Was ist das Recht auf Dereferenzierung?
Recht auf Dereferenzierung: Definition
Das Recht auf Dereferenzierung, auch (digitales) Recht auf Vergessenwerden genannt, besteht infolge einer Entscheidung des Gerichtshofs der Europäischen Union. Es erlaubt Europäerinnen und Europäern, die Löschung von Ergebnissen in Suchmaschinen zu verlangen, die veraltet, übermäßig oder unangemessen sind und ihrer E-Reputation schaden.

An wen richtet sich die Dereferenzierung?
Seit dem Urteil vom 13. Mai 2014 gibt der EuGH (Gerichtshof der Europäischen Union) an, dass Internutzende, ausschließlich europäische, die keine Personen des öffentlichen Lebens sind, das Recht haben, zu verlangen, dass Suchergebnisse aus den Indizes der Suchmaschinen entfernt werden, um ihre E-Reputation besser zu steuern.
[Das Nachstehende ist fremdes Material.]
(** X5. After a non-deterministic Forward on [input], Backward on an
    upstream error of the input's size returns gy % mask * a with the mask
    that this Forward stored: entry k is the upstream entry times the mask
    entry times a, and b plays no part. On an upstream error of another size
    it fails with incompatible dimensions. *)
Theorem AlphaDropout_Backward_after_Forward
  (l : AlphaDropout.AlphaDropoutType) (input gy : mat) (g : rng) :
  AlphaDropout.deterministic l = false ->
  wf gy ->
  exists l' output g',
    AlphaDropout.Forward l input g = Ok ((l', output), g') /\
    (same_size gy input = true ->
     exists downstream,
       AlphaDropout.Backward l' input gy = Ok downstream /\
       same_size gy downstream = true /\
       forall k, k < n_elem gy ->
         at_ downstream k
         = emul (emul (at_ gy k) (at_ (AlphaDropout.mask l') k))
                (AlphaDropout.a l)) /\
    (same_size gy input = false ->
     AlphaDropout.Backward l' input gy = Err incompatible_dimensions).
Proof.
  intros Hdet Hwf.
  pose proof (AlphaDropout_Forward_stochastic l input g Hdet) as HF.
  cbv zeta in HF.
  set (mask := transform (Dropout.keep (AlphaDropout.ratio l))
                         (drawn (n_rows input) (n_cols input) g)) in *.
  eexists _, _, _. split; [exact HF|].
  assert (Hsame : same_size gy mask = same_size gy input) by reflexivity.
  assert (Hmwf : wf mask) by (apply transform_wf, drawn_wf).
  unfold AlphaDropout.Backward, schur, elementwise. simpl. rewrite Hsame.
  split; intros Hs; rewrite Hs; [|reflexivity].
  exists (masked_scaled gy mask (AlphaDropout.a l)).
  split; [reflexivity|]. split.
  - unfold same_size. simpl. now rewrite !Nat.eqb_refl.
  - intros k Hk. apply masked_scaled_at; auto; try (now rewrite Hsame).
Qed.

(** X6. Saving a layer and loading the archive into another object restores
    [ratio], [alphaDash], [a] and [b] and nothing else: the object keeps its
    own [deterministic] flag and mask. When the two layers agree on the flag,
    Forward of the restored layer returns, on every input and from every
    generator state, the output and the generator state that Forward of the
    saved layer returns. *)
Theorem AlphaDropout_serialize_round_trip
  (l target : AlphaDropout.AlphaDropoutType) (input : mat) (g : rng) :
  let restored :=
    AlphaDropout.serialize_load (AlphaDropout.serialize_save l) target in
  (AlphaDropout.ratio restored = AlphaDropout.ratio l /\
   AlphaDropout.alphaDash restored = AlphaDropout.alphaDash l /\
   AlphaDropout.a restored = AlphaDropout.a l /\
   AlphaDropout.b restored = AlphaDropout.b l) /\
  (AlphaDropout.deterministic restored = AlphaDropout.deterministic target /\
   AlphaDropout.mask restored = AlphaDropout.mask target) /\
  (AlphaDropout.deterministic target = AlphaDropout.deterministic l ->
   exists l1 l2 output g',
     AlphaDropout.Forward l input g = Ok ((l1, output), g') /\
     AlphaDropout.Forward restored input g = Ok ((l2, output), g')).
Proof.
  intros restored. split; [repeat split|]. split; [split; reflexivity|].
  intros Hflag. destruct (AlphaDropout.deterministic l) eqn:Hdet.
  - exists l, restored, input, g. split.
    + unfold AlphaDropout.Forward. now rewrite Hdet.
    + unfold AlphaDropout.Forward. simpl. now rewrite Hflag.
  - eexists _, _, _, _. split.
    + now apply AlphaDropout_Forward_stochastic.
    + rewrite AlphaDropout_Forward_stochastic by exact Hflag. reflexivity.
Qed.

End AlphaDropoutMore.

Lemma AlphaDropout_Forward_entries_witness :
  let l := @AlphaDropout.Construct double (fun _ _ => (1, 0)%float)
                                   0.5%float 1.5%float in
  exists l' output,
    AlphaDropout.Forward l Sample.input Sample.generator
    = Ok ((l', output), advance 6 Sample.generator) /\
    at_ (AlphaDropout.mask l') 1 = 0%float /\
    at_ output 1 = 1.5%float.
Proof.
  intros l.
  destruct (AlphaDropout_Forward_entries l Sample.input Sample.generator
              eq_refl eq_refl)
    as (l' & output & HF & _ & _ & _ & Hk).
  exists l', output. split; [exact HF|].
  destruct (Hk 1 ltac:(vm_compute; lia)) as [Hm Ho].
  split; [exact Hm|]. rewrite Ho, Hm. reflexivity.
Defined.

Lemma AlphaDropout_Backward_after_Forward_witness :
  let l := @AlphaDropout.Construct double (fun _ _ => (2, 0)%float)
                                   0.5%float 1.5%float in
  exists l' output g',
    AlphaDropout.Forward l Sample.input Sample.generator
    = Ok ((l', output), g') /\
    (exists downstream,
        AlphaDropout.Backward l' Sample.input Sample.upstream = Ok downstream /\
        at_ downstream 0 = 16%float /\ at_ downstream 1 = 0%float).
Proof.
  intros l.
  destruct (AlphaDropout_Backward_after_Forward l Sample.input Sample.upstream
              Sample.generator eq_refl eq_refl)
    as (l' & output & g' & HF & Hok & _).
  exists l', output, g'. split; [exact HF|].
  destruct (Hok eq_refl) as (downstream & Hb & _ & Hk).
  exists downstream. split; [exact Hb|].
  pose proof HF as HF'.
  rewrite AlphaDropout_Forward_stochastic in HF' by reflexivity.
  injection HF' as <- _ _.
  split; [rewrite (Hk 0) | rewrite (Hk 1)];
    try reflexivity; vm_compute; lia.
Defined.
Wie sendet man einen Antrag auf Dereferenzierung?
Zuerst müssen Sie das Antragsformular finden oder die Kontaktdaten der Suchmaschine, wenn sie kein Formular bereitstellt.
In einem zweiten Schritt müssen Sie der betreffenden Suchmaschine einen Antrag zur Dereferenzierung eines Inhalts senden, der Sie betrifft. Sie müssen Ihrem Antrag selbstverständlich eine Kopie eines Dokuments beifügen, das belegt, dass Sie die betroffene Person sind, um Identitätsdiebstahl zu vermeiden.
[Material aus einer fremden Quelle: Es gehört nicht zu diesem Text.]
(** * A shallow embedding of the spreadsheet engine

    The development follows the Python sources [spreadsheet.py],
    [spreadsheet_functions.py] and [spreadsheet_history.py].

    Conventions of the embedding.
    - Python [int] is [Z]; Python [str] is [string], read as a sequence of
      ASCII characters (so the regular-expression class [\d] is [0-9]).
    - A Python [dict] that is only looked up is a [gmap]; the [_functions]
      dictionary, which the code iterates, is an association list kept in
      insertion order; a Python [set] is a [gset], iterated in an order the
      run time chooses ([set_order]).
    - Stateful methods live in a state-and-exception monad [M]: a raised
      exception keeps every mutation done before the [raise], as in Python.
    - The recursion of [recalculate_dependents] and of
      [has_circular_dependency] is bounded by a depth budget; running out of
      it is Python's [RecursionError]. *)

From Stdlib Require Import ZArith QArith Lia Ascii String List.
From stdpp Require Import gmap strings list fin_maps sorting relations.

Local Open Scope string_scope.
Local Open Scope Z_scope.

(** ** Constants of [spreadsheet.py] *)

Definition ALPHABET_LENGTH : Z := 26.
Definition ASCII_A : Z := 65.

(** ** Exceptions *)

Inductive value_error :=
| InvalidCellAddress (cell : string)
| ExceedingMaximumSheetSize
| MissingRangeAddress
| InvalidCellRange (start_cell end_cell : string)
| TargetInFunctionRange (cell : string)
| UnsupportedFunction (function_name : string).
Welche Rechtsmittel gibt es, wenn die Suchmaschine die Dereferenzierung ablehnt?
Nach einer Ablehnung der Dereferenzierung durch die Suchmaschine können Personen, die in Frankreich wohnen, die CNIL anrufen (oder jede gleichwertige Verwaltung in Ihrem Wohnsitzland).
Wenn Sie keine Antwort oder eine unbefriedigende Antwort erhalten, können Sie eine Beschwerde an die CNIL per Post oder online richten.